WHAT TO DO
Could you print exactly the lines of the listing below, starting at the line that has "request, and once" and ending at the line that has "the pattern needs", and only those lines?

DATASET RECORDS
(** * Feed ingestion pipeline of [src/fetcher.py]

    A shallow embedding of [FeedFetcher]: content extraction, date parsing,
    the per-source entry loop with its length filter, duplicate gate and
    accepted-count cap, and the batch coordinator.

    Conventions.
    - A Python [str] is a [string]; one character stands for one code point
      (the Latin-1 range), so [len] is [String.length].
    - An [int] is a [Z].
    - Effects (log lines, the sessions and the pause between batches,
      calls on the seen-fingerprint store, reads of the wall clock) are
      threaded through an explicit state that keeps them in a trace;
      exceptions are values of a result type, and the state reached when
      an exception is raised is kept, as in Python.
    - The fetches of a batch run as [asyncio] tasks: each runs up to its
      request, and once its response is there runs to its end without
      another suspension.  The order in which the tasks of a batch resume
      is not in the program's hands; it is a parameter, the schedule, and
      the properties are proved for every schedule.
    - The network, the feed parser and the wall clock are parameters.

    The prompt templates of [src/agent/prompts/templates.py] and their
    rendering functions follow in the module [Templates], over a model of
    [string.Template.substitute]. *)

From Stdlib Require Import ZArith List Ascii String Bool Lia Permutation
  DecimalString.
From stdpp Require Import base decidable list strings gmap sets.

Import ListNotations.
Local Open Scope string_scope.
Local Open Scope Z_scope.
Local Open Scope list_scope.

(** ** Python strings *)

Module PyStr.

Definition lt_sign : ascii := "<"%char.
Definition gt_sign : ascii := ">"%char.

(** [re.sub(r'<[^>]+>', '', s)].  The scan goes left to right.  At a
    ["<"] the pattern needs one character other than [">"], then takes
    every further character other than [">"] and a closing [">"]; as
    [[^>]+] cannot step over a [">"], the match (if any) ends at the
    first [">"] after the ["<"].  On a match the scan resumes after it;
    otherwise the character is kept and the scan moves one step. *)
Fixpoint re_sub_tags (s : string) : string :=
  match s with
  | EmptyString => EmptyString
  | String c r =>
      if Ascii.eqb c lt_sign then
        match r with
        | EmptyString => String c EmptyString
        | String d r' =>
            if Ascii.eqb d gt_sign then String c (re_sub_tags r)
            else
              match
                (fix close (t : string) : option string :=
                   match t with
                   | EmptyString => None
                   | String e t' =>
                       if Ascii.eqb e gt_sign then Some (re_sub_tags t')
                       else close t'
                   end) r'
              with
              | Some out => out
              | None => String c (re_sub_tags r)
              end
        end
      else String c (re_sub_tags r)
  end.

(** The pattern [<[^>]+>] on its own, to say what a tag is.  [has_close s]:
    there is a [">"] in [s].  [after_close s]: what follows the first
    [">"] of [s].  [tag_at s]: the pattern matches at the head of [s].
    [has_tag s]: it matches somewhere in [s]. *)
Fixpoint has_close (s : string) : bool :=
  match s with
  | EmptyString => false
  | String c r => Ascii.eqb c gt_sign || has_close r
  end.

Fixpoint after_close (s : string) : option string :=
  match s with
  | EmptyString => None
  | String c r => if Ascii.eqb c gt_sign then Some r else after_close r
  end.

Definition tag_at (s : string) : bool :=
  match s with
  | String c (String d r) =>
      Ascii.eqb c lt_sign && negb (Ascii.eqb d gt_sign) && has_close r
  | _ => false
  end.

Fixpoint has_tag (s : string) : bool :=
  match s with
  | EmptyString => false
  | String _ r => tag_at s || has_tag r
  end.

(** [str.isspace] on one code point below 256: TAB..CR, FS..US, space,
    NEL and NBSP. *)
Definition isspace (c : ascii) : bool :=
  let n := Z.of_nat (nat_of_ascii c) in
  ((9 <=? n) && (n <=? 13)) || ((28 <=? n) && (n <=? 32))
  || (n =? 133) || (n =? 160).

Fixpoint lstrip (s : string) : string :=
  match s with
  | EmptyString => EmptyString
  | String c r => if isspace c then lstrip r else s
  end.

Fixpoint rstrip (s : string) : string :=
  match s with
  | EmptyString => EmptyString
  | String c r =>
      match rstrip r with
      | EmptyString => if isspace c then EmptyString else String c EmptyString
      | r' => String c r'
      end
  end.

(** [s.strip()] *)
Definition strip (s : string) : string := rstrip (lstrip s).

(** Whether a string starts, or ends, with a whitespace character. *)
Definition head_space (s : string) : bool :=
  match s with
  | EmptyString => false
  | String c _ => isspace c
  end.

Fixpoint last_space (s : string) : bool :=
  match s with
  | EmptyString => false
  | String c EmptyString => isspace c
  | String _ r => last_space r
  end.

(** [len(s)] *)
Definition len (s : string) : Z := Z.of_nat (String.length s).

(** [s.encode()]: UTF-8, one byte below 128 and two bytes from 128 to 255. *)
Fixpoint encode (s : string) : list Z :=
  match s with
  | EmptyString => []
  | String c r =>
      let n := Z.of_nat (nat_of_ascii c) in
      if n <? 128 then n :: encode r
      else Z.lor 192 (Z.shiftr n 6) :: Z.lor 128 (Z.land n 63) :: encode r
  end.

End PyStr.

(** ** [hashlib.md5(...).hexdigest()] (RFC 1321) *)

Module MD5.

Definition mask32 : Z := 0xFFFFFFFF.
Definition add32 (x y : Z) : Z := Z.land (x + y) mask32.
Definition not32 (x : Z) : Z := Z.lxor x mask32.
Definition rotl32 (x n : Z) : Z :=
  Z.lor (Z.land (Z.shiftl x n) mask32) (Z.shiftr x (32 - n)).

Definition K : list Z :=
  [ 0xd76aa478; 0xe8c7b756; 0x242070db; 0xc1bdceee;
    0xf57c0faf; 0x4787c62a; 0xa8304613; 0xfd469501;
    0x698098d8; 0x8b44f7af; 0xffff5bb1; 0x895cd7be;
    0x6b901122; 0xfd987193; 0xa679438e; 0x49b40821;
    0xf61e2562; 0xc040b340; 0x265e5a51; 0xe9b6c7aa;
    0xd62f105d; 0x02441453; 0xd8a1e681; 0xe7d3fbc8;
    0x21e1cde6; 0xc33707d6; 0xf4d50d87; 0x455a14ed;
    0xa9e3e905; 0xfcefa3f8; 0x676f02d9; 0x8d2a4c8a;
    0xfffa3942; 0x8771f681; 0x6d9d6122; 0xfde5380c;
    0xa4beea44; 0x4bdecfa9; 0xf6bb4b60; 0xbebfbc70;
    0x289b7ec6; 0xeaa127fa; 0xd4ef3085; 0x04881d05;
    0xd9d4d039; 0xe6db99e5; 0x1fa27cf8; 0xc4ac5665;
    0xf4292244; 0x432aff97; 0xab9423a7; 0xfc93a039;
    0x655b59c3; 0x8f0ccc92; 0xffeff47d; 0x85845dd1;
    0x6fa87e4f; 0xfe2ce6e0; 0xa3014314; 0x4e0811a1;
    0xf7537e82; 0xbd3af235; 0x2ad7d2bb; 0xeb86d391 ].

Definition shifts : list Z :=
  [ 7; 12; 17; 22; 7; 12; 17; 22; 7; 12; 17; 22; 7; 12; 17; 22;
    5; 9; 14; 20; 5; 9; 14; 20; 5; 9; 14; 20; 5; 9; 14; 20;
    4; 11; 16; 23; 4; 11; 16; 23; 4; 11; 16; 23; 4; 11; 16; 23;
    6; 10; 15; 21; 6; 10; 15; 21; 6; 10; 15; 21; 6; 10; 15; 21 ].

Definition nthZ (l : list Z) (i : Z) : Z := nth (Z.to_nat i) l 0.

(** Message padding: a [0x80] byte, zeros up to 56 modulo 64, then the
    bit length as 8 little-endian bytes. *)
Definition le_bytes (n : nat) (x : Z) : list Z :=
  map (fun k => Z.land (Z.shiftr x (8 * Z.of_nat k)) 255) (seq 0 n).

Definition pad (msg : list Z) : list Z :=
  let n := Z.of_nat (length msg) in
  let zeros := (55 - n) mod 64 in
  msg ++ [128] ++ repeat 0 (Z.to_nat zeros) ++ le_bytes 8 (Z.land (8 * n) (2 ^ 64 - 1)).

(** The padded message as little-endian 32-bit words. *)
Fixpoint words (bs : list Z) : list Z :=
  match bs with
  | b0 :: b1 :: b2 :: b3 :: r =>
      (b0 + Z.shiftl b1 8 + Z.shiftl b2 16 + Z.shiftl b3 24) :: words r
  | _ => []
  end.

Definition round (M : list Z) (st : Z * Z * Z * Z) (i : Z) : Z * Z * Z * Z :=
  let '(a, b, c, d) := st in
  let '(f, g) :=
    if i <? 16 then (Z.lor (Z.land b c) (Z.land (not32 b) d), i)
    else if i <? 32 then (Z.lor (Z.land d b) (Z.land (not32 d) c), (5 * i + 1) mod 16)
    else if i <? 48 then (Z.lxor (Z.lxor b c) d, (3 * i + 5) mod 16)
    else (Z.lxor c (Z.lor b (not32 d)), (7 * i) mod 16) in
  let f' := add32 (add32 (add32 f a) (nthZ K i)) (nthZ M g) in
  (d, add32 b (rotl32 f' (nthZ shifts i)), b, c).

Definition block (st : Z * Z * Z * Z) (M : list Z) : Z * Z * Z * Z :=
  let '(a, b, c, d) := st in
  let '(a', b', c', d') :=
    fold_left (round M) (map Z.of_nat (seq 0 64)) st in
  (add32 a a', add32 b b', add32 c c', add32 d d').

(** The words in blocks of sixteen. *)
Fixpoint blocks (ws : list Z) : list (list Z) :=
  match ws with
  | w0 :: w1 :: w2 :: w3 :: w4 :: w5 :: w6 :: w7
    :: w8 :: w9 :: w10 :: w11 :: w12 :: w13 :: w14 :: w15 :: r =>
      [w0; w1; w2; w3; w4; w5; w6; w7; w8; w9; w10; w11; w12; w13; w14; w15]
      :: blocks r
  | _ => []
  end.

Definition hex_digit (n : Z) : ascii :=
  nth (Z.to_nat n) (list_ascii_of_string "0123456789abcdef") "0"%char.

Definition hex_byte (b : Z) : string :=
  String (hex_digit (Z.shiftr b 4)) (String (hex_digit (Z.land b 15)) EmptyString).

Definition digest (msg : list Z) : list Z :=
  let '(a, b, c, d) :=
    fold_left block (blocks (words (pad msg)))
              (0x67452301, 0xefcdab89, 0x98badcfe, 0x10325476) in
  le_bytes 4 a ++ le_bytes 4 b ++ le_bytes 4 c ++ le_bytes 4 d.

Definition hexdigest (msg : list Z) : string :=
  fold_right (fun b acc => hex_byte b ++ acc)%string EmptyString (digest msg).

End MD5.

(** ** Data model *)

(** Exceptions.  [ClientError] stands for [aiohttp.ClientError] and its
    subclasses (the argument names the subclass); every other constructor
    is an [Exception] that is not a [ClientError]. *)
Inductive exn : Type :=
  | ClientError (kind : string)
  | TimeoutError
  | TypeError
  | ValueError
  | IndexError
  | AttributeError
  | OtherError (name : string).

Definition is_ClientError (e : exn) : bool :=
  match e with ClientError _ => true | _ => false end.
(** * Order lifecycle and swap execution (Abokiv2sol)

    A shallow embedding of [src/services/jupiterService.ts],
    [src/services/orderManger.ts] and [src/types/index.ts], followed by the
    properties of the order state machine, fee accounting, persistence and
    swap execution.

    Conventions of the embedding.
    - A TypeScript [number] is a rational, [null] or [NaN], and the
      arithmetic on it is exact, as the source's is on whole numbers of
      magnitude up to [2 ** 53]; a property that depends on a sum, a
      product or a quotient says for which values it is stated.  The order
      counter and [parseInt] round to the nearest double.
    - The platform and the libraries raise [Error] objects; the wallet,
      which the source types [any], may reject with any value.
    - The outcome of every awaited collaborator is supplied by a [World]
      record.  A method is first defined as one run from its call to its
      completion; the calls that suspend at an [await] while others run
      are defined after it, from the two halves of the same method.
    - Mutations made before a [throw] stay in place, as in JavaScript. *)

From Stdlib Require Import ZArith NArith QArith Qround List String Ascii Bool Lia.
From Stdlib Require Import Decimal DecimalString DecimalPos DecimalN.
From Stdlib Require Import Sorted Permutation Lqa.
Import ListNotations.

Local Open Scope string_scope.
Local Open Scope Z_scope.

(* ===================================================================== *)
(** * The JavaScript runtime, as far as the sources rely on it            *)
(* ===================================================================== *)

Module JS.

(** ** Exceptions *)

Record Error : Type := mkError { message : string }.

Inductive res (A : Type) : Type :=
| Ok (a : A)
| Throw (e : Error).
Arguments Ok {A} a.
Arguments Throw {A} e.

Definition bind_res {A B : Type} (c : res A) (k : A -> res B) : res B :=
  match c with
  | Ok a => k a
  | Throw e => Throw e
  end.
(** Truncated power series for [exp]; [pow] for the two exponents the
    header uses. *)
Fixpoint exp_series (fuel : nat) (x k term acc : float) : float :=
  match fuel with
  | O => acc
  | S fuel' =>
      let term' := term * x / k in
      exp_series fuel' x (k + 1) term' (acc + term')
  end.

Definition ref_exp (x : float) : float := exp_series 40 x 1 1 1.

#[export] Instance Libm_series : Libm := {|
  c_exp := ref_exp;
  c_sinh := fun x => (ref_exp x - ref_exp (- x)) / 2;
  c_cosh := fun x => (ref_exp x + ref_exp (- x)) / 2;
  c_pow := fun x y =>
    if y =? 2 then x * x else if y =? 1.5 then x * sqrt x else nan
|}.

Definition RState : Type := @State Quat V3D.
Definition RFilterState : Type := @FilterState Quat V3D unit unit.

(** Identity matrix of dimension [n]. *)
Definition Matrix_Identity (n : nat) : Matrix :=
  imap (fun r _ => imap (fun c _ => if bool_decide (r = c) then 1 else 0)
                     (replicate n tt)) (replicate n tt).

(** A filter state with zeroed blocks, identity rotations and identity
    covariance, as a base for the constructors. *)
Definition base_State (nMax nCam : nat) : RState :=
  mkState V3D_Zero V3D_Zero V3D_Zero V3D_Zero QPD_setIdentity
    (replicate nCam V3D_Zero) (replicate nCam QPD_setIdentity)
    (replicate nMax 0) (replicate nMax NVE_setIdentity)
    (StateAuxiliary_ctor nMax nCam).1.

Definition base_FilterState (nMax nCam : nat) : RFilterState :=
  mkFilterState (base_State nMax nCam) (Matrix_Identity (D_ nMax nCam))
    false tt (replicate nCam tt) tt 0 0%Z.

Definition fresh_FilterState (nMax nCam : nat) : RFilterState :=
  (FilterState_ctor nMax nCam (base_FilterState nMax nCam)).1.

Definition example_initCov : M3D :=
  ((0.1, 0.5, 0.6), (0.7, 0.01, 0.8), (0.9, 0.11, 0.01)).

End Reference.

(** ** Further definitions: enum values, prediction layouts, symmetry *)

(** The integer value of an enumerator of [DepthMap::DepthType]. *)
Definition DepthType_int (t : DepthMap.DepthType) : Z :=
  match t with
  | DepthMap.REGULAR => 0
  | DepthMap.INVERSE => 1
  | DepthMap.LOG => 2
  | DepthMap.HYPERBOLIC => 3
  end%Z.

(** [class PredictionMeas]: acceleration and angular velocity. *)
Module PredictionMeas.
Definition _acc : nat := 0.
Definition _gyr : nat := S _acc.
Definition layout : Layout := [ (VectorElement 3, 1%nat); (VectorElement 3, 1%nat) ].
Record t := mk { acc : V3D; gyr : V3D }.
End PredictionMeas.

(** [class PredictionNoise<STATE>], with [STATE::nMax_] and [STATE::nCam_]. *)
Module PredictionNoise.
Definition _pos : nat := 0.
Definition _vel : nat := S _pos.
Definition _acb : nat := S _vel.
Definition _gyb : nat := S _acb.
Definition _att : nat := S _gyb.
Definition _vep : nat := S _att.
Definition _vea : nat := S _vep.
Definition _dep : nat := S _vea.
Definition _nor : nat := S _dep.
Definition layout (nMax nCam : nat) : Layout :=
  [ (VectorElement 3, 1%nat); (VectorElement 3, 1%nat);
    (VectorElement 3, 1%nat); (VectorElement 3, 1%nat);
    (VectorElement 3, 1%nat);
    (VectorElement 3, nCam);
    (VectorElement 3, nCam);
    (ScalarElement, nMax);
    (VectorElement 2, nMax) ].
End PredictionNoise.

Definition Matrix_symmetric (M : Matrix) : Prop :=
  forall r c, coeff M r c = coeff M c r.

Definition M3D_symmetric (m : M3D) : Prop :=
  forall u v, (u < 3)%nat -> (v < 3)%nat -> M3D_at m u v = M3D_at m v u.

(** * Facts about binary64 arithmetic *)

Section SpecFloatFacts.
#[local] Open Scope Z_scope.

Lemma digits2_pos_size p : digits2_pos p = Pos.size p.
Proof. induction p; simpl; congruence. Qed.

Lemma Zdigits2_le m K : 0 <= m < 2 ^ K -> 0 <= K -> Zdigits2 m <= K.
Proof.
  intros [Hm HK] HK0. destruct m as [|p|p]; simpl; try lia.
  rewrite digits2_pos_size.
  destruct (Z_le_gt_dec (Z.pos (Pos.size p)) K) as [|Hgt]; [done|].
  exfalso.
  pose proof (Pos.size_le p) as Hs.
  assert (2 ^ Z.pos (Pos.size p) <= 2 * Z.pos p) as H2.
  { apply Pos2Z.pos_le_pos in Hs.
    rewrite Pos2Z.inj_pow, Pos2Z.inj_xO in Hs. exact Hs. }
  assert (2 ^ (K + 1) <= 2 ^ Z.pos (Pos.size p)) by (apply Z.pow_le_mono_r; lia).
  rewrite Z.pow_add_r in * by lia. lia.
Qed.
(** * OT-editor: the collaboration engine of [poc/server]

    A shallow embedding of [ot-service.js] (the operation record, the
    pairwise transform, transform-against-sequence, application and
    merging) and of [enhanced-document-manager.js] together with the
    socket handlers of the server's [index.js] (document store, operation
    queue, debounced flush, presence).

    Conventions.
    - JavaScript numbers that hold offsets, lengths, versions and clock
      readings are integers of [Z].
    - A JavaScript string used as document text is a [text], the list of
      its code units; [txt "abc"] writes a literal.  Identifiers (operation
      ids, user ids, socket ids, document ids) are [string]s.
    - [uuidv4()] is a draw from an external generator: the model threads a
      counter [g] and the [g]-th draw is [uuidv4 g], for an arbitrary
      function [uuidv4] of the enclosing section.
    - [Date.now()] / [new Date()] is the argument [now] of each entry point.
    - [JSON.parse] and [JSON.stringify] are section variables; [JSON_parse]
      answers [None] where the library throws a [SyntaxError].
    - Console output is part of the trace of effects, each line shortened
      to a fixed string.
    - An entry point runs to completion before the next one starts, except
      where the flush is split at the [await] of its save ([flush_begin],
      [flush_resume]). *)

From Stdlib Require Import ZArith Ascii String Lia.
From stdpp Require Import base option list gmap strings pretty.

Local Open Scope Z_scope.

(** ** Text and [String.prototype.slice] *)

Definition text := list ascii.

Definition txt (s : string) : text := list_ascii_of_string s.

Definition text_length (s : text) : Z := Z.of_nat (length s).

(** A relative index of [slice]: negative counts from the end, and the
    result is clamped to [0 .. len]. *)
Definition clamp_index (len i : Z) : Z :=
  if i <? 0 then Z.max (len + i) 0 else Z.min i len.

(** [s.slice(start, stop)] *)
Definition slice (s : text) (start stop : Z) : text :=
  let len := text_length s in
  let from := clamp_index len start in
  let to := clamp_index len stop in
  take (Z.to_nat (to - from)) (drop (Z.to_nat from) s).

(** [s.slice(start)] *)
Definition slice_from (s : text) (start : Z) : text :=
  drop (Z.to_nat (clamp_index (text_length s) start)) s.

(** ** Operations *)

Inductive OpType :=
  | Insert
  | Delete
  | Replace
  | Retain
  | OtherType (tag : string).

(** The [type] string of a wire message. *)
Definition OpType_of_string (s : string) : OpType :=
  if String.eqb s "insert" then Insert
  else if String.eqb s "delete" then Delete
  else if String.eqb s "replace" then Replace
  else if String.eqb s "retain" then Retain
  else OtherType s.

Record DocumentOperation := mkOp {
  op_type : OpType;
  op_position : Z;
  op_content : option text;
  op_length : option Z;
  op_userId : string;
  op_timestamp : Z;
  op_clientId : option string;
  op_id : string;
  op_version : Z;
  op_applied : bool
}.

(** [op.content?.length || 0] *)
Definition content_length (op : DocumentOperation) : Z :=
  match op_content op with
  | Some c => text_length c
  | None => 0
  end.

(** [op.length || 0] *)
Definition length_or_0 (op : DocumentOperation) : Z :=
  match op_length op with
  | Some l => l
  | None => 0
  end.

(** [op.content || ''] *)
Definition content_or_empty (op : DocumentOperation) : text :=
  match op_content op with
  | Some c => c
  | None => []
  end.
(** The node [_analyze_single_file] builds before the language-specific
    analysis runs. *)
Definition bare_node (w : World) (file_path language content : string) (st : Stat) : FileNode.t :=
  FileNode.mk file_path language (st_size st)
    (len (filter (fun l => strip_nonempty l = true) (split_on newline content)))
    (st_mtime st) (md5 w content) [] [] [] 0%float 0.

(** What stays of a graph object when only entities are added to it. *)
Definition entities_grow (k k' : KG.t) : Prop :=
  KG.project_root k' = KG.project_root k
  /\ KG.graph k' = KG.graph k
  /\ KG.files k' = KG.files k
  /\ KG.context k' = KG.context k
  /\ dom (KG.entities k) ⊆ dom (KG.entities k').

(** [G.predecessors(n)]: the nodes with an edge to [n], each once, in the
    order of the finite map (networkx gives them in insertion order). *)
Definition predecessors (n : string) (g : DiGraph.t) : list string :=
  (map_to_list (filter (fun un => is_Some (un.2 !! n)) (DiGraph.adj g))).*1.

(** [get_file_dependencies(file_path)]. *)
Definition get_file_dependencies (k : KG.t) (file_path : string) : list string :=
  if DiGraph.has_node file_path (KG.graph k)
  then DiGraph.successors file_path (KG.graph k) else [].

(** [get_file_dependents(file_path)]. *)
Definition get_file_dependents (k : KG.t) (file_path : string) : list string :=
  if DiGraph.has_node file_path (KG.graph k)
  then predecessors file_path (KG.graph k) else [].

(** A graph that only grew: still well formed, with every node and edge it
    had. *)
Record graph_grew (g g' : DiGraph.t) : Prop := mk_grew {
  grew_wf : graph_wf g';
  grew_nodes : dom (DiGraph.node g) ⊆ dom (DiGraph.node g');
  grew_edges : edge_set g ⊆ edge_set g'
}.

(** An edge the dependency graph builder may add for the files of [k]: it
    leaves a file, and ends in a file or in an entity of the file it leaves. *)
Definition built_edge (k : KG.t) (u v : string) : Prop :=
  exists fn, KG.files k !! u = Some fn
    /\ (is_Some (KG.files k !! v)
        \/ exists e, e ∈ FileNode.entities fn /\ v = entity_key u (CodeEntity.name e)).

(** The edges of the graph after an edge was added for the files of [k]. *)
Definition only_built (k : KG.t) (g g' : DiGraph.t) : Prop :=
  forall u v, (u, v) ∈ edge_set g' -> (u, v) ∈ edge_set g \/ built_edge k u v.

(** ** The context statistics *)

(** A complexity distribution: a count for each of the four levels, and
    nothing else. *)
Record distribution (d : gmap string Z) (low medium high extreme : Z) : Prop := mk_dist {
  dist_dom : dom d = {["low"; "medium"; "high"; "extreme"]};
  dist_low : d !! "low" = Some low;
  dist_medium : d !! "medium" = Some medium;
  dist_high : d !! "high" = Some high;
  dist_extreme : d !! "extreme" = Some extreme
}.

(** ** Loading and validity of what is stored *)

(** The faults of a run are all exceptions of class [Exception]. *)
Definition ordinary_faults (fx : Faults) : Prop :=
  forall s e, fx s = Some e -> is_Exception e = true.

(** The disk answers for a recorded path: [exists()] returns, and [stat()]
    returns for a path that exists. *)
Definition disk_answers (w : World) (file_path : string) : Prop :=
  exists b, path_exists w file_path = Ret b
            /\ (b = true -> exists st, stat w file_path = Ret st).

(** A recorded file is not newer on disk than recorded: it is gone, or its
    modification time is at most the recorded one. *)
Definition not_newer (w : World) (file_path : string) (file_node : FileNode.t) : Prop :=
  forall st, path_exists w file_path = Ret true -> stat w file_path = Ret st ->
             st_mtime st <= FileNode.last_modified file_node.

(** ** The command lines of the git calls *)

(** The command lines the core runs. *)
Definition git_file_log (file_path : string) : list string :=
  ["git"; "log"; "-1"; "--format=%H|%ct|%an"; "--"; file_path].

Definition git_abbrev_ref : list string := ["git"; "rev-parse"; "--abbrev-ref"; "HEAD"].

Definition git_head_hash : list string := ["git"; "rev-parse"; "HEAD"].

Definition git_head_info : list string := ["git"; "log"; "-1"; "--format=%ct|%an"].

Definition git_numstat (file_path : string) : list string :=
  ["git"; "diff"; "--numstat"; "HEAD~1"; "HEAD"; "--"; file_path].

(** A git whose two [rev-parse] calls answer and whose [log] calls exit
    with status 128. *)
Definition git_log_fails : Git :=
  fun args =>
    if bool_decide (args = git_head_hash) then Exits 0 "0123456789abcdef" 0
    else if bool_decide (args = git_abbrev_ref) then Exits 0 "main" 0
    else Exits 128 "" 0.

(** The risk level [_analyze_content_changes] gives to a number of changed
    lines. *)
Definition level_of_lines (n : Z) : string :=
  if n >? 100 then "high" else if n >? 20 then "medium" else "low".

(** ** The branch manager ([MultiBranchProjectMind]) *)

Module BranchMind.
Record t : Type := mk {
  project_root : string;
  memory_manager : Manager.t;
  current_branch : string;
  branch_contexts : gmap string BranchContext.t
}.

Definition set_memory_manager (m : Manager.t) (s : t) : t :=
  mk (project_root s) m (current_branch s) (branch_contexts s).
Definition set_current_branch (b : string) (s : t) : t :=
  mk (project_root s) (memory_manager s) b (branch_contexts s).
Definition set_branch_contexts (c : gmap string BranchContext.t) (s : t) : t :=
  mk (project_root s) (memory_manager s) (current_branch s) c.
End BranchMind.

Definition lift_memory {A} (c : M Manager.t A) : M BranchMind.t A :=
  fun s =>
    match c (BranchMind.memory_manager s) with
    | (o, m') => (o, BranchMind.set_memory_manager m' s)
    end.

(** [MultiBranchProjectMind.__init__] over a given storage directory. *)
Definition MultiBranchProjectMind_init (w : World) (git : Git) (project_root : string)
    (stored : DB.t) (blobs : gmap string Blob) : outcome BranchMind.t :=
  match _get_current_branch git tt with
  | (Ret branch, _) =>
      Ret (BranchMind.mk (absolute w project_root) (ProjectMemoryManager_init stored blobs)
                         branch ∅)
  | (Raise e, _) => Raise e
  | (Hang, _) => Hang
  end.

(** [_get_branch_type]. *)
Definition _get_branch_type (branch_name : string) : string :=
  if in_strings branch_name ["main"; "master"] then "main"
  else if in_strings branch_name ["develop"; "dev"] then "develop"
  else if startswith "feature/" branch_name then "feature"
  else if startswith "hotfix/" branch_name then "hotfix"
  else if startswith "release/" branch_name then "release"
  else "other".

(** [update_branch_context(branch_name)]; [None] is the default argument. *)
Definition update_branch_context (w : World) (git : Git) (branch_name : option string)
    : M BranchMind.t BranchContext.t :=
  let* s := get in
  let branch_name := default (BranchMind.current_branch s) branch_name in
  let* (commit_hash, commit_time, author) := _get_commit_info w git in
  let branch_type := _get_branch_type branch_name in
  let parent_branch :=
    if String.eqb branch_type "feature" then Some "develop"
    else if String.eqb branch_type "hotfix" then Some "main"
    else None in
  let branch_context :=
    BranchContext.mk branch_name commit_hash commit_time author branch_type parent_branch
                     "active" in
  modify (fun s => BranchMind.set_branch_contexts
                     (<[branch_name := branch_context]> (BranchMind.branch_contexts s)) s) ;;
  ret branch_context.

WORKED SOLUTION
      request, and once its response is there runs to its end without
      another suspension.  The order in which the tasks of a batch resume
      is not in the program's hands; it is a parameter, the schedule, and
      the properties are proved for every schedule.
    - The network, the feed parser and the wall clock are parameters.

    The prompt templates of [src/agent/prompts/templates.py] and their
    rendering functions follow in the module [Templates], over a model of
    [string.Template.substitute]. *)

From Stdlib Require Import ZArith List Ascii String Bool Lia Permutation
  DecimalString.
From stdpp Require Import base decidable list strings gmap sets.

Import ListNotations.
Local Open Scope string_scope.
Local Open Scope Z_scope.
Local Open Scope list_scope.

(** ** Python strings *)

Module PyStr.

Definition lt_sign : ascii := "<"%char.
Definition gt_sign : ascii := ">"%char.

(** [re.sub(r'<[^>]+>', '', s)].  The scan goes left to right.  At a
    ["<"] the pattern needs one character other than [">"], then takes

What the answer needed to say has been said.